Intorno a noi, vortica un caos avido. Tutti i grandi Oro di Marte sono discesi all’Istituto per rivendicare i migliori, gli elementi più brillanti del nostro anno. Le loro navi brulicano nel cielo mattutino, fendono un mondo di neve e castelli fumanti, verso l’Olimpo, che ho conquistato solo poche ore prima.
«Rivolgi un ultimo sguardo» mi dice mentre ci avviciniamo al suo shuttle. «Tutto ciò che è stato, era solo un bisbiglio del nostro mondo. Quando lasci questa montagna, tutti i legami si spezzano, tutti i giuramenti non sono altro che cenere. Non sei pronto. Nessuno lo è mai.»
In mezzo alla folla, noto Cassio con il padre e i fratelli, diretti allo shuttle. Ci fissano con occhi di fuoco, che spiccano sul bianco, e ricordo l’ultimo battito del cuore di suo fratello. Una mano violenta, dalle dita ossute, mi reclama, stringendomi possessivamente la spalla.

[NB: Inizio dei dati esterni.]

Definition four_channels : list ChannelMapping :=
  (fun c => {| camera_channel := c; vms_channel := c + 1 |}) <$> [0; 1; 2; 3].

(** What the command line with [--channel-map x] gives. *)
Definition bad_map_vms : VmsConfig := sample_vms {{ vms_channel_map := $"x" }}.

Lemma program_starts_witness :
  (exists sys, main sample_main_env sample_args = (0, Some sys) /\ running_system sample_vms four_channels sys) /\
  main sample_main_env (sample_args ++ [$"--channel-map"; $"x"]) = (1, None).
Proof.
  split.
  - assert (parse_channel_map (vms_channel_map sample_vms) = Ok four_channels) as E by (vm_compute; reflexivity).
    pose proof (program_starts sample_main_env sample_args sample_vms ltac:(vm_compute; reflexivity)
      ltac:(apply check_ready_iff; vm_compute; reflexivity)) as H. rewrite E in H. apply H.
    constructor; try reflexivity.
    + apply check_ready_iff. vm_compute. reflexivity.
    + discriminate.
    + intros _. exists 3. split; [lia|reflexivity].
    + intros _. exists 4. split; [lia|reflexivity].
  - exact (program_starts sample_main_env (sample_args ++ [$"--channel-map"; $"x"])
             bad_map_vms ltac:(vm_compute; reflexivity)
             ltac:(apply check_ready_iff; vm_compute; reflexivity)).
Defined.

(** Without [--channel-map] the map is one the program accepts. *)
Lemma implicit_map_parses config :
  vms_ok config ->
  (vms_legacy_mapping_set config = true ->
   parse_channel_map (vms_channel_map config) =
   Ok [{| camera_channel := vms_camera_channel config; vms_channel := vms_channel_id config |}]) /\
  parse_channel_map $"0:1,1:2,2:3,3:4" = Ok four_channels.
Proof.
  intros [[] _ _ _ Hmap _ _ _ _ _ _]. split; [|vm_compute; reflexivity]. intros Hl. rewrite Hl in Hmap. rewrite Hmap.
  set (m := {| camera_channel := vms_camera_channel config; vms_channel := vms_channel_id config |}).
  change (to_string _ ++ $":" ++ to_string _) with (print_map [m]).
  unfold parse_channel_map. pose proof (print_map_nonempty [m] ltac:(done)) as Hp.
  replace (is_empty (print_map [m])) with false by (by destruct (print_map [m])).
  apply (channel_map_loop_print _ [m] _ _ []); [lia|done| |apply flags_none|apply flags_none].
  split_and!; [by apply Forall_singleton|apply NoDup_singleton..].
Qed.

(** The exit code says what happened: 2 exactly when the command line was accepted and
    the storage is not usable, 1 exactly when the command line was refused or start-up
    threw, and 0 otherwise; a system was running exactly when start-up succeeded. *)
Lemma exit_codes env args :
  let '(code, system) := main env args in
  (code = 2 <-> exists config, parse_vms_args (me_cin env) args = Ok (Parsed config) /\
                               ~ usable (me_storage env) (storage_manager config) (me_fs env)) /\
  (code = 1 <-> (exists w, parse_vms_args (me_cin env) args = Throw w) \/
                exists config w, parse_vms_args (me_cin env) args = Ok (Parsed config) /\
                  usable (me_storage env) (storage_manager config) (me_fs env) /\ start_up env config = Throw w) /\
  (forall sys, system = Some sys <->
     exists config, parse_vms_args (me_cin env) args = Ok (Parsed config) /\
       usable (me_storage env) (storage_manager config) (me_fs env) /\ start_up env config = Ok sys) /\
  (code = 0 \/ code = 1 \/ code = 2).
Proof.
  unfold main, main_body. destruct (parse_vms_args (me_cin env) args) as [[config|]|w]; cbn [mbind result_bind].
  - pose proof (check_ready_iff (me_storage env) (storage_manager config) (me_fs env)) as Hc.
    destruct (check _ _ _) as [[st fs] lg]. cbn [fst] in Hc.
    destruct (decide (ss_state st = Ready)) as [E|E].
    + rewrite bool_decide_eq_true_2 by done. cbn [negb]. assert (usable (me_storage env) (storage_manager config) (me_fs env)) by by apply Hc.
      destruct (start_up env config) as [sys|w] eqn:Es; cbn [mbind result_bind];
        cbv iota beta; split_and!; try lia.
      * split; [done|]. by intros (c & [= <-] & Hn).
      * split; [done|]. intros [[w [=]]|(c & w & [= <-] & _ & E')]. congruence.
      * intros sys'. split; [intros [= <-]; eauto|]. intros (c & [= <-] & _ & E'). congruence.
      * split; [done|]. by intros (c & [= <-] & Hn).
      * split; [intros _; right; eauto|done].
      * intros sys'. split; [done|]. intros (c & [= <-] & _ & E'). congruence.
    + rewrite bool_decide_eq_false_2 by done. cbn [negb].
      assert (~ usable (me_storage env) (storage_manager config) (me_fs env)) by (intros H; by apply E, Hc).
      cbv iota beta. split_and!; try lia.
      * split; [eauto|done].
      * split; [done|]. by intros [[w [=]]|(c & w & [= <-] & Hu & _)].
      * intros sys'. split; [done|]. by intros (c & [= <-] & Hu & _).
  - cbv iota beta. split_and!; try lia.
    + split; [done|]. by intros (c & [=] & _).
    + split; [done|]. by intros [[w [=]]|(c & w & [=] & _)].
    + intros sys'. split; [done|]. by intros (c & [=] & _).
  - cbv iota beta. split_and!; try lia.
    + split; [done|]. by intros (c & [=] & _).
    + split; [eauto|done].
    + intros sys'. split; [done|]. by intros (c & [=] & _).
Qed.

Augustus fissa i suoi nemici.
«Bellona non perdona, né dimentica. Sono numerosi. Ma non possono farti del male.» Mi scruta con occhi freddi. Sono la sua ultima conquista. «Perché tu sei mio, Darrow, e io proteggo ciò che mi appartiene.»
Anche io.
Per settecento anni, il mio popolo è stato ridotto in schiavitù, senza voce, senza speranza. Adesso io sono la loro spada. E anche io non perdono. Anche io non dimentico. Così, mi conduca pure allo shuttle. Mi creda pure suo. Mi accolga nella sua casa, e possa io distruggerla.
Ma poi sua figlia mi prende per mano, e sento le menzogne gravarmi sulle spalle. Si dice che un regno non può sopravvivere quando è diviso in se stesso. Ma nessuno parla mai di quel che succede al cuore.